We’re also first when it comes to exploring and providing new ways for storytellers to get great music. As an example, we’ve just partnered with Adobe to integrate 27,000 Epidemic tracks into their Premiere Pro and Stock products. For content creators, this means they can easily and quickly discover the perfect track to soundtrack their content, straight from the video software they’re using. For our music creators, it means their tracks can be discovered, used and shared more easily, helping them to reach new listeners and build a following.
How the coronavirus pandemic affects your business and how are you coping?
Oscar Höglund: We’re seeing some interesting digital trends when it comes to video creation as people are needing to both tell and listen to stories more than ever right now. More and more videos including Epidemic Sound music are being uploaded to YouTube and this is generating huge exposure for our music creators to be discovered through apps like Shazam and build their audience.
It’s a challenging time for everyone, but I’ve been inspired when speaking to our content creators about how they’ve been adapting to the limitations of lockdown and creating new types of content. Coming together as a creative community to share stories like this is exactly what’s needed at the moment.
Did you have to make difficult choices and what are the lessons learned?
Oscar Höglund: We have had to make some difficult decisions, and Covid-19 has accelerated our transition into becoming a digital-first company. This was a trend that was already present, but we’ve seen more and more people looking to access music digitally – something that we think will continue for a long time to come.
Ultimately, the main lesson we’ve taken from this is the importance of keeping your company’s purpose in mind at all times. It should guide all that you do and every decision you make.
How do you deal with stress and anxiety, how do you project yourself and Epidemic sound in the future?
Oscar Höglund: For me, I’ve always tried to surround myself with great people. It’s inevitable that there will be challenges along the way and having people around you with the expertise to keep things moving in the right direction is crucial.
Epidemic Sound has been around for 11 years now. We first set ourselves the mission to soundtrack TV, and then to soundtrack the internet. We’re now on a mission to soundtrack the world and we’re excited to continue working towards that together with our global community of creators.
Who are your competitors? And how do you plan to stay in the game?

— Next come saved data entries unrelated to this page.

(** The base object. *)
Definition base_of (a : AnyRecord) : Record_ :=
  match a with
  | AMmap r => mmap_rec r
  | AMmap2 r => mmap2_rec r
  | AComm r => comm_rec r
  | AExit r | AFork r => fork_rec r
  | ALost r => lost_rec r
  | ASample r => s_rec r
  | ATracingData r => trc_rec r
  | AKernelSymbol r => ksym_rec r
  | ADso r => dso_rec r
  | ASymbol r => sym_rec r
  | AEventId r => eid_rec r
  | ACallChain r => cc_rec r
  | AUnwindingResult r => uw_rec r
  | AUnknown r => unk_rec r
  end.

Definition set_base (b : Record_) (a : AnyRecord) : AnyRecord :=
  match a with
  | AMmap r => AMmap (mkMmap b (mmap_data r) (mmap_filename r))
  | AMmap2 r => AMmap2 (mkMmap2 b (mmap2_data r) (mmap2_filename r))
  | AComm r => AComm (mkComm b (comm_data r) (comm_comm r))
  | AExit r => AExit (mkFork b (fork_data r))
  | AFork r => AFork (mkFork b (fork_data r))
  | ALost r => ALost (mkLost b (lost_id r) (lost_lost r))
  | ASample r => ASample (set_rec b r)
  | ATracingData r => ATracingData (mkTracing b (data_size r) (trc_data r))
  | AKernelSymbol r => AKernelSymbol (mkKsym b (kallsyms_size r) (kallsyms r))
  | ADso r => ADso (mkDso b (dso_type r) (dso_id r) (min_vaddr r) (dso_name r))
  | ASymbol r => ASymbol (mkSymbol b (sym_addr r) (sym_len r) (sym_dso_id r) (sym_name r))
  | AEventId r => AEventId (mkEventId b (eid_count r) (eid_data r))
  | ACallChain r => ACallChain (mkCallChain b (cc_pid r) (cc_tid r) (cc_chain_type r) (cc_time r)
                                  (cc_ip_nr r) (cc_ips r) (cc_sps r))
  | AUnwindingResult r => AUnwindingResult (mkUnwinding b (uw_time r) (uw_result r))
  | AUnknown r => AUnknown (mkUnknown b (unk_data r))
  end.

(** [Record::type()] and the virtual [Record::Timestamp()]. *)
Definition AnyRecord_type (a : AnyRecord) : Z := type (header (base_of a)).
Definition AnyRecord_Timestamp (a : AnyRecord) : Z :=
  match a with
  | ASample r => SampleRecord_Timestamp r
  | ACallChain r => cc_time r
  | AUnwindingResult r => uw_time r
  | _ => Record_Timestamp (base_of a)
  end.

Section read.
Context (undef : SampleRecord) (attr : perf_event_attr).

Definition ReadRecordFromBuffer_type (ty : Z) (m : bytes) : res AnyRecord :=
  if ty =? PERF_RECORD_MMAP then AMmap <$> MmapRecord_read attr m
  else if ty =? PERF_RECORD_MMAP2 then AMmap2 <$> Mmap2Record_read attr m
  else if ty =? PERF_RECORD_COMM then AComm <$> CommRecord_read attr m
  else if ty =? PERF_RECORD_EXIT then AExit <$> ExitOrForkRecord_read attr m
  else if ty =? PERF_RECORD_FORK then AFork <$> ExitOrForkRecord_read attr m
  else if ty =? PERF_RECORD_LOST then ALost <$> LostRecord_read attr m
  else if ty =? PERF_RECORD_SAMPLE then ASample <$> SampleRecord_read undef attr m
  else if ty =? PERF_RECORD_TRACING_DATA then ATracingData <$> TracingDataRecord_read m
  else if ty =? SIMPLE_PERF_RECORD_KERNEL_SYMBOL then AKernelSymbol <$> KernelSymbolRecord_read m
  else if ty =? SIMPLE_PERF_RECORD_DSO then ADso <$> DsoRecord_read m
  else if ty =? SIMPLE_PERF_RECORD_SYMBOL then ASymbol <$> SymbolRecord_read m
  else if ty =? SIMPLE_PERF_RECORD_EVENT_ID then AEventId <$> EventIdRecord_read m
  else if ty =? SIMPLE_PERF_RECORD_CALLCHAIN then ACallChain <$> CallChainRecord_read m
  else if ty =? SIMPLE_PERF_RECORD_UNWINDING_RESULT then AUnwindingResult <$> UnwindingResultRecord_read m
  else if ty =? SIMPLE_PERF_RECORD_TRACING_DATA then ATracingData <$> TracingDataRecord_read m
  else AUnknown <$> UnknownRecord_read m.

Oscar Höglund: We have competitors doing aspects of what we do but there isn’t one competitor that soundtracks television, video and spaces like we do. Our focus is on staying true to our purpose of fuelling our creators’ success – we want to change the game for them, not stay in one that doesn’t give them what they need to thrive.
Oscar Höglund: Never in the history of creation and creativity has there been as much innovation as right now. Despite all the current challenges, I believe we’ll look back at this period of time as a creative renaissance. There is reason to be both hopeful and humble in this.